### Problem to work on
Compute how many lines in the entries below include the string "pystr". Only the number is wanted.

### Given records
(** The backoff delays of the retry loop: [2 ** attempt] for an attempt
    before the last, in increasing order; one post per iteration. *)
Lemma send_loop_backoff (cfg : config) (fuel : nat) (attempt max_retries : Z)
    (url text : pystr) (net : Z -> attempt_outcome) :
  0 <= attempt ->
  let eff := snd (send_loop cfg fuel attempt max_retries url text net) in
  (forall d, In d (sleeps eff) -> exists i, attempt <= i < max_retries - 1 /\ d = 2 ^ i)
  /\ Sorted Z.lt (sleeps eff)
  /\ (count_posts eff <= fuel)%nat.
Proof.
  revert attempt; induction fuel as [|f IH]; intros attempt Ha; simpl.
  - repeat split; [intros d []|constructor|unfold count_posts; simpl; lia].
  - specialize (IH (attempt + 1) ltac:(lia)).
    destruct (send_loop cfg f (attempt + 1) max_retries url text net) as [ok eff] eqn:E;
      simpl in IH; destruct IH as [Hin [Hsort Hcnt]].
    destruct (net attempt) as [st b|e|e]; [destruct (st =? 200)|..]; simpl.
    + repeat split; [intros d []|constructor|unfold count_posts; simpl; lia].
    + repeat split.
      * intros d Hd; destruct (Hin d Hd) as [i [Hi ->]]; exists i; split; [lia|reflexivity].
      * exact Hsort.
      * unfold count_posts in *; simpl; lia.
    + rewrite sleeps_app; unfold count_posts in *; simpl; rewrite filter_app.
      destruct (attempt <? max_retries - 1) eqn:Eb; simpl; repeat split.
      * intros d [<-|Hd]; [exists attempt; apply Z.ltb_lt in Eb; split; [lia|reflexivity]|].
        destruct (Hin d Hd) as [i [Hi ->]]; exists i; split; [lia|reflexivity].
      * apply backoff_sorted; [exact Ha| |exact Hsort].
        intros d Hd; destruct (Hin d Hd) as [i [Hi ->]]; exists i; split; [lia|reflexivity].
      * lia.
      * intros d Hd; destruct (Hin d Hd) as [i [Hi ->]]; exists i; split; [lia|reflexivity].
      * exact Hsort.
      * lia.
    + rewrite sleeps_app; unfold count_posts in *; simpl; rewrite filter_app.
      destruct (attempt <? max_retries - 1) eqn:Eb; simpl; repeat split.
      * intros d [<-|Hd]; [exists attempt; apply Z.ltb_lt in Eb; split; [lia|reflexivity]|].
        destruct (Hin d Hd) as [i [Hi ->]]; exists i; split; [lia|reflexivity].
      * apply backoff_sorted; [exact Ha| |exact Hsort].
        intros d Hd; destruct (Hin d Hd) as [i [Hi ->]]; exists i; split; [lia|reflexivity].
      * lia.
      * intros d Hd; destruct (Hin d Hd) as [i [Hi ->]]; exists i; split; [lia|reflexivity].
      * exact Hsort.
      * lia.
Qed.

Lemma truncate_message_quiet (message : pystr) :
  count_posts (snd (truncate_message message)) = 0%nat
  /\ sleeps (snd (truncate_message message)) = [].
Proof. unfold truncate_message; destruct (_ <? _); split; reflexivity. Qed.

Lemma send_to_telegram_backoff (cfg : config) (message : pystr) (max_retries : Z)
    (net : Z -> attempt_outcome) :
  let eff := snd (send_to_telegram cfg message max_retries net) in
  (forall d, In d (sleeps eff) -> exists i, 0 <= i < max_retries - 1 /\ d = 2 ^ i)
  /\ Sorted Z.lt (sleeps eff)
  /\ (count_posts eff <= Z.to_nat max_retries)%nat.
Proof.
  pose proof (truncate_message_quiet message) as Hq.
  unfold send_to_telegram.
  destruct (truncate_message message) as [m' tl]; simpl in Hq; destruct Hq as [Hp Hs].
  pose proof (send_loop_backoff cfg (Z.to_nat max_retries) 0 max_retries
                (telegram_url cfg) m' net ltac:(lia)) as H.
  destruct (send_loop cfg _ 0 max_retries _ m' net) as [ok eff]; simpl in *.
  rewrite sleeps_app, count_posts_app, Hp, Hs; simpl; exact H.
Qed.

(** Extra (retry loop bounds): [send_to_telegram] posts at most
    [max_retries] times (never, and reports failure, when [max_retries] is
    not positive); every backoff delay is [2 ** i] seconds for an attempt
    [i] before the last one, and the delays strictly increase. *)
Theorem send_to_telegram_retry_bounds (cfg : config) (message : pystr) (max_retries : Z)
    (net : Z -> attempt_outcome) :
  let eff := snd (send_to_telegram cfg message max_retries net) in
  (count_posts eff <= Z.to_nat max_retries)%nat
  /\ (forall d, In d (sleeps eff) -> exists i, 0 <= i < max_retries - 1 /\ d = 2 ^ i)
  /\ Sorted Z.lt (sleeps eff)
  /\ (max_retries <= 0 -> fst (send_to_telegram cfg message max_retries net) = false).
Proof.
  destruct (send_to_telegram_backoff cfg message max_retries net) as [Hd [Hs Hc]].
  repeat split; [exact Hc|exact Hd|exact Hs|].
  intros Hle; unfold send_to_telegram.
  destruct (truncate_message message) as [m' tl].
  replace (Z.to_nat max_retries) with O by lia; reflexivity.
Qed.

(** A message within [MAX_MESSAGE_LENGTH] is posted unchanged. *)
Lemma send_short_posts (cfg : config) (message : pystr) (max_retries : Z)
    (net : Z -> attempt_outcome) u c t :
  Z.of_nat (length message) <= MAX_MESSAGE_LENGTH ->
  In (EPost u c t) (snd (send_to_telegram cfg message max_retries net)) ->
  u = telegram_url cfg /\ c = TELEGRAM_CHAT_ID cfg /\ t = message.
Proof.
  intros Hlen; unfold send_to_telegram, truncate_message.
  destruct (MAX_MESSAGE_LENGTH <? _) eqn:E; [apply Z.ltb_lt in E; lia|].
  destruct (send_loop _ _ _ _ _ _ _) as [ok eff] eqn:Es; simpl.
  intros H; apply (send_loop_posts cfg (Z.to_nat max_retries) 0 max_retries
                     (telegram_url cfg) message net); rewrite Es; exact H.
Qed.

### Finished exercise
5